What the task asks:
Which lines in the data below contain the word "assert"? Copy each of them.

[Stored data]
################

(** A file that is destroyed. *)
Lemma owned_destroyed ts w p f :
  files w !! p = Some f -> owned ts w -> owned ts (set_files (delete p (files w)) (destroy_cufile_file f w)).
Proof.
  intros Hp [A1 A2 A3 A4 A5].
  assert (Hd : forall q g, q <> p -> files w !! q = Some g ->
    file_descriptor_ g <> file_descriptor_ f /\ cufile_handle_ g <> cufile_handle_ f).
  { intros q g Hne Hg. split; intros Heq; apply Hne; eapply A2; eauto. }
  constructor; simpl; [| | | |done].
  - intros q g [Hne Hg]%lookup_delete_Some. destruct (Hd q g) as [Hx Hy], (A1 q g Hg) as (? & ? & ?); [done..|].
    rewrite lookup_delete_ne by congruence. set_solver.
  - intros q r g h [_ Hg]%lookup_delete_Some [_ Hh]%lookup_delete_Some. by apply A2.
  - intros x. rewrite dom_delete, elem_of_difference, elem_of_singleton, A3. split.
    + intros [[Ht|(q & g & Hg & <-)] Hne]; [by left|]. right. exists q, g.
      rewrite lookup_delete_ne; [done|]. intros <-. congruence.
    + intros [Ht|(q & g & [Hne Hg]%lookup_delete_Some & <-)].
      * split; [by left|]. intros ->. by destruct (A1 p f Hp) as (_ & ? & _).
      * split; [right; by exists q, g|]. by apply Hd with q.
  - intros h x [Hne Hr]%lookup_delete_Some. destruct (A4 h x Hr) as (q & g & Hg & <- & <-).
    exists q, g. rewrite lookup_delete_ne; [done|]. intros <-. congruence.
Qed.

(** [m] keeps the invariant, whether it returns or throws, and uses
    nothing that is not there. *)
Definition keeps {A} (ts : gset Z) (m : st native A) (w : native) : Prop :=
  let good := fun w' => owned ts w' /\ undefined w' = undefined w in
  ends m w (fun _ => good) (fun _ => good).

Lemma keeps_out {A} ts (m : st native A) w :
  keeps ts m w -> owned ts (lets_out m w) /\ undefined (lets_out m w) = undefined w.
Proof.
  unfold keeps, lets_out, ends. destruct (m w) as [[e|a] w']; [|done].
  intros [Ho Hu]. split; [by apply owned_outcome|done].
Qed.

Lemma make_unique_keeps ts w d a :
  c_open a ∉ dom (descriptors w) -> creation_ok w a -> owned ts w ->
  let w1 := set_system (<[c_open a := d]> (descriptors w)) (registrations w) w in
  ends (make_unique_file (c_open a) a) w1 (fun _ w' => owned ts w' /\ undefined w' = undefined w)
    (fun _ w' => owned ts w' /\ undefined w' = undefined w).
Proof.
  intros Hfd (_ & Hh & Hp) Ho. unfold make_unique_file, new_cufile_file. apply ends_bind.
  destruct (negb _); apply ends_bind; unfold ends at 1; simpl.
  - split; [exact (owned_reopen ts w (c_open a) d Hfd Ho)|done].
  - apply ends_bind. unfold ends. simpl. split; [exact (owned_made ts w d a Hfd Hh Hp Ho)|done].
Qed.

(** [make_reader] and [make_writer]. *)
Lemma make_file_keeps ts w d a (e : exn) :
  creation_ok w a -> owned ts w ->
  keeps ts (fd ← open_file d a; _ ← require (negb (fd <? 0)) e; make_unique_file fd a) w.
Proof.
  intros Ha Ho. unfold keeps, open_file. apply ends_bind, ends_bind. unfold ends at 1, modify, ends at 1. simpl.
  apply ends_bind. destruct (c_open a <? 0) eqn:Hn; bool_to_prop; unfold ends at 1; simpl; [done|].
  apply make_unique_keeps; [|done..]. by apply Ha.
Qed.

Lemma get_string_keeps {A} ts path (m : string -> st native A) w :
  keeps ts (m path) (set_jvm (pinned w ++ [path]) (pending w) w) -> keeps ts (path ← get_string path; m path) w.
Proof. by intros Hm. Qed.

Lemma driver_create_keeps ts status address t w :
  address ∉ drivers w -> owned ts w -> keeps ts (CuFileDriver_create status address t) w.
Proof.
  intros Ha Ho. unfold keeps, CuFileDriver_create, new_cufile_driver. apply ends_bind, ends_attempt, ends_bind, ends_bind.
  unfold require. destruct (_ =? _); unfold ends at 1; simpl.
  - unfold ends. simpl. split; [|done]. destruct Ho as [A1 A2 A3 A4 A5]. constructor; try done. simpl.
    rewrite size_union by set_solver. rewrite size_singleton. lia.
  - apply ends_bind. unfold ends at 1, get_st. destruct (pending w); unfold ends; simpl; [done|].
    split; [by apply owned_jvm|done].
Qed.

Lemma driver_destroy_keeps ts p w :
  p = 0 \/ p ∈ drivers w -> owned ts w -> keeps ts (CuFileDriver_destroy p) w.
Proof.
  intros Hp Ho. unfold keeps, CuFileDriver_destroy. destruct (p =? 0) eqn:Hz; [done|]. bool_to_prop.
  destruct Hp as [?|Hp]; [done|]. unfold ends, modify. rewrite decide_True by done. split; [|done].
  destruct Ho as [A1 A2 A3 A4 A5]. constructor; try done. simpl.
  assert (drivers w ≡ {[p]} ∪ (drivers w ∖ {[p]})) as Hd by (by apply union_difference_singleton).
  rewrite Hd, size_union in A5 by set_solver. rewrite size_singleton in A5. lia.
Qed.

Lemma handle_destroy_keeps ts p w :
  p = 0 \/ p ∈ dom (files w) -> owned ts w -> keeps ts (CuFileHandle_destroy p) w.
Proof.
  intros Hp Ho. unfold keeps, CuFileHandle_destroy. destruct (p =? 0) eqn:Hz; [done|]. bool_to_prop.
  destruct Hp as [?|[f Hf]%elem_of_dom]; [done|]. unfold ends, modify. rewrite Hf.
  split; [by apply owned_destroyed|done].
Qed.

Lemma on_file_keeps ts p (m : cufile_file -> st native unit) w :
  p ∈ dom (files w) -> (forall f, keeps ts (m f) w) -> keeps ts (on_file p m) w.
Proof. intros [f Hf]%elem_of_dom Hm. specialize (Hm f). unfold keeps, on_file, ends in *. by rewrite Hf. Qed.

Lemma io_keeps ts c (b : bool) e w :
  owned ts w -> keeps ts (_ ← modify (fun w => set_calls (calls w ++ [c]) w); require b e) w.
Proof.
  intros Ho. unfold keeps. apply ends_bind. unfold ends at 1. simpl.
  destruct b; unfold ends; simpl; (split; [by apply owned_calls|done]).
Qed.

Lemma jni_step_keeps ts w o :
  op_careful w o -> owned ts w -> owned (op_theirs ts o) (jni_step w o) /\ undefined (jni_step w o) = undefined w.
Proof.
  intros [_ Hc] Ho. destruct o as [status address t|p|path a|path a|p|p b n fo d a|p b n fo d a| |fd d|fd]; simpl in *.
  - destruct Hc as [_ Hc]. by apply keeps_out, driver_create_keeps.
  - destruct Hc as [_ Hc]. by apply keeps_out, driver_destroy_keeps.
  - destruct Hc as [_ Hc]. apply keeps_out. unfold CuFileReadHandle_create. apply get_string_keeps.
    by apply (make_file_keeps ts (set_jvm _ _ w)), owned_jvm.
  - destruct Hc as [_ Hc]. apply keeps_out. unfold CuFileWriteHandle_create. apply get_string_keeps.
    by apply (make_file_keeps ts (set_jvm _ _ w)), owned_jvm.
  - destruct Hc as [_ Hc]. by apply keeps_out, handle_destroy_keeps.
  - apply keeps_out, on_file_keeps; [apply Hc|intros f]. by apply io_keeps.
  - apply keeps_out, on_file_keeps; [apply Hc|intros f]. by apply io_keeps.
  - split; [by apply owned_jvm|done].
  - split; [|done]. destruct Ho as [A1 A2 A3 A4 A5]. constructor; try done.
    + intros p f Hf. destruct (A1 p f Hf) as (? & ? & ?). simpl. split_and!; [set_solver| |done]. set_solver.
    + intros x. simpl. rewrite dom_insert. set_solver.
  - split; [|done]. destruct Ho as [A1 A2 A3 A4 A5]. constructor; try done.
    + intros p f Hf. destruct (A1 p f Hf) as (? & ? & ?). specialize (Hc p f Hf). simpl. split_and!; [set_solver| |done]. set_solver.
    + intros x. simpl. rewrite dom_delete, elem_of_difference, A3, elem_of_difference, elem_of_singleton.
      split; [naive_solver|]. intros [[? ?]|(p & f & Hf & <-)]; [naive_solver|]. split; [naive_solver|]. by apply (Hc p f).
Qed.

Lemma run_jni_keeps ops ts w :
  careful ops w -> owned ts w ->
  owned (foldl op_theirs ts ops) (run_jni ops w) /\ undefined (run_jni ops w) = undefined w.
Proof.
  revert ts w. induction ops as [|o ops IH]; intros ts w; [done|]. simpl. intros [Ho Hops] Hw.
  destruct (jni_step_keeps ts w o Ho Hw) as [Hs <-]. by apply IH.
Qed.

Lemma start_owned others : owned (dom others) (start_native others).
Proof. constructor; simpl; try done. intros d. split; [by left|]. by intros [?|(p & f & Hf & _)]. Qed.

(** ** Failures *)

(** A call of which the system refuses a part. *)
Definition turned_down (o : jni_op) : bool :=
  match o with
  | ReaderCreate _ a | WriterCreate _ a => (c_open a <? 0) || negb (err (c_register a) =? CU_FILE_SUCCESS)
  | ReadFile _ _ _ _ _ a | WriteFile _ _ _ _ _ a => io_status a <? 0
  | _ => false
  end.

Lemma lets_out_escaped {A} (m : st native A) w (b : bool) :
  escaped w = None ->
  ends m w (fun _ w' => b = false /\ escaped w' = None) (fun _ _ => b = true) ->
  is_Some (escaped (lets_out m w)) <-> b = true.
Proof.
  intros _ Hm. unfold lets_out, ends in *. destruct (m w) as [[e|a] w'].
  - subst b. split; [done|]. by eexists.
  - destruct Hm as [-> ->]. split; [by intros [? ?]|done].
Qed.

Lemma make_file_refused d a (e : exn) w :
  escaped w = None ->
  ends (fd ← open_file d a; _ ← require (negb (fd <? 0)) e; make_unique_file fd a) w
    (fun _ w' => (c_open a <? 0) || negb (err (c_register a) =? CU_FILE_SUCCESS) = false /\ escaped w' = None)
    (fun _ _ => (c_open a <? 0) || negb (err (c_register a) =? CU_FILE_SUCCESS) = true).
Proof.
  intros Hw. unfold open_file, make_unique_file, new_cufile_file. apply ends_bind, ends_bind. unfold ends at 1, modify, ends at 1. simpl.
  apply ends_bind. destruct (c_open a <? 0) eqn:Hn; unfold ends at 1; simpl; [done|].
  apply ends_bind. destruct (negb _); apply ends_bind; unfold ends at 1; simpl; [done|].
  apply ends_bind. by unfold ends.
Qed.

Lemma io_refused p e c (n : Z) w :
  p ∈ dom (files w) -> escaped w = None ->
  ends (on_file p (fun x => _ ← modify (fun w => set_calls (calls w ++ [c x]) w); require (negb (n <? 0)) e)) w
    (fun _ w' => (n <? 0) = false /\ escaped w' = None) (fun _ _ => (n <? 0) = true).
Proof.
  intros [x Hx]%elem_of_dom Hw. unfold ends, on_file. rewrite Hx. unfold mbind, st_bind. simpl. unfold require.
  by destruct (n <? 0).
Qed.

Lemma jni_step_escapes w o : op_careful w o -> is_Some (escaped (jni_step w o)) <-> turned_down o = true.
Proof.
  intros [Hw Hc]. assert (Hno : is_Some (escaped w) <-> false = true) by (rewrite Hw; split; [by intros [? ?]|done]).
  destruct o as [status address t|p|path a|path a|p|p b n fo d a|p b n fo d a| |fd d|fd]; simpl in *; try done.
  - apply lets_out_escaped; [done|]. unfold CuFileDriver_create, new_cufile_driver.
    apply ends_bind, ends_attempt, ends_bind, ends_bind. unfold require.
    destruct (_ =? _); unfold ends at 1; simpl; [by unfold ends|]. apply ends_bind. unfold ends at 1, get_st.
    destruct (pending w); by unfold ends.
  - apply lets_out_escaped; [done|]. unfold CuFileDriver_destroy. destruct (p =? 0); [done|].
    unfold ends, modify. by case_decide.
  - by apply lets_out_escaped, (make_file_refused _ a _ (set_jvm _ _ w)).
  - by apply lets_out_escaped, (make_file_refused _ a _ (set_jvm _ _ w)).
  - apply lets_out_escaped; [done|]. unfold CuFileHandle_destroy. destruct (p =? 0); [done|].
    unfold ends, modify. by destruct (files w !! p).
  - destruct Hc as [_ Hc]. apply lets_out_escaped; [done|].
    by apply (io_refused p (transfer_error _ a) (fun f => mkIoCall false (cufile_handle_ f) b _ _ _)).
  - destruct Hc as [_ Hc]. apply lets_out_escaped; [done|].
    by apply (io_refused p (transfer_error _ a) (fun f => mkIoCall true (cufile_handle_ f) b _ _ _)).
Qed.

################

Solution to this exercise:
  assert (Hd : forall q g, q <> p -> files w !! q = Some g ->
  assert (drivers w ≡ {[p]} ∪ (drivers w ∖ {[p]})) as Hd by (by apply union_difference_singleton).
  intros [Hw Hc]. assert (Hno : is_Some (escaped w) <-> false = true) by (rewrite Hw; split; [by intros [? ?]|done]).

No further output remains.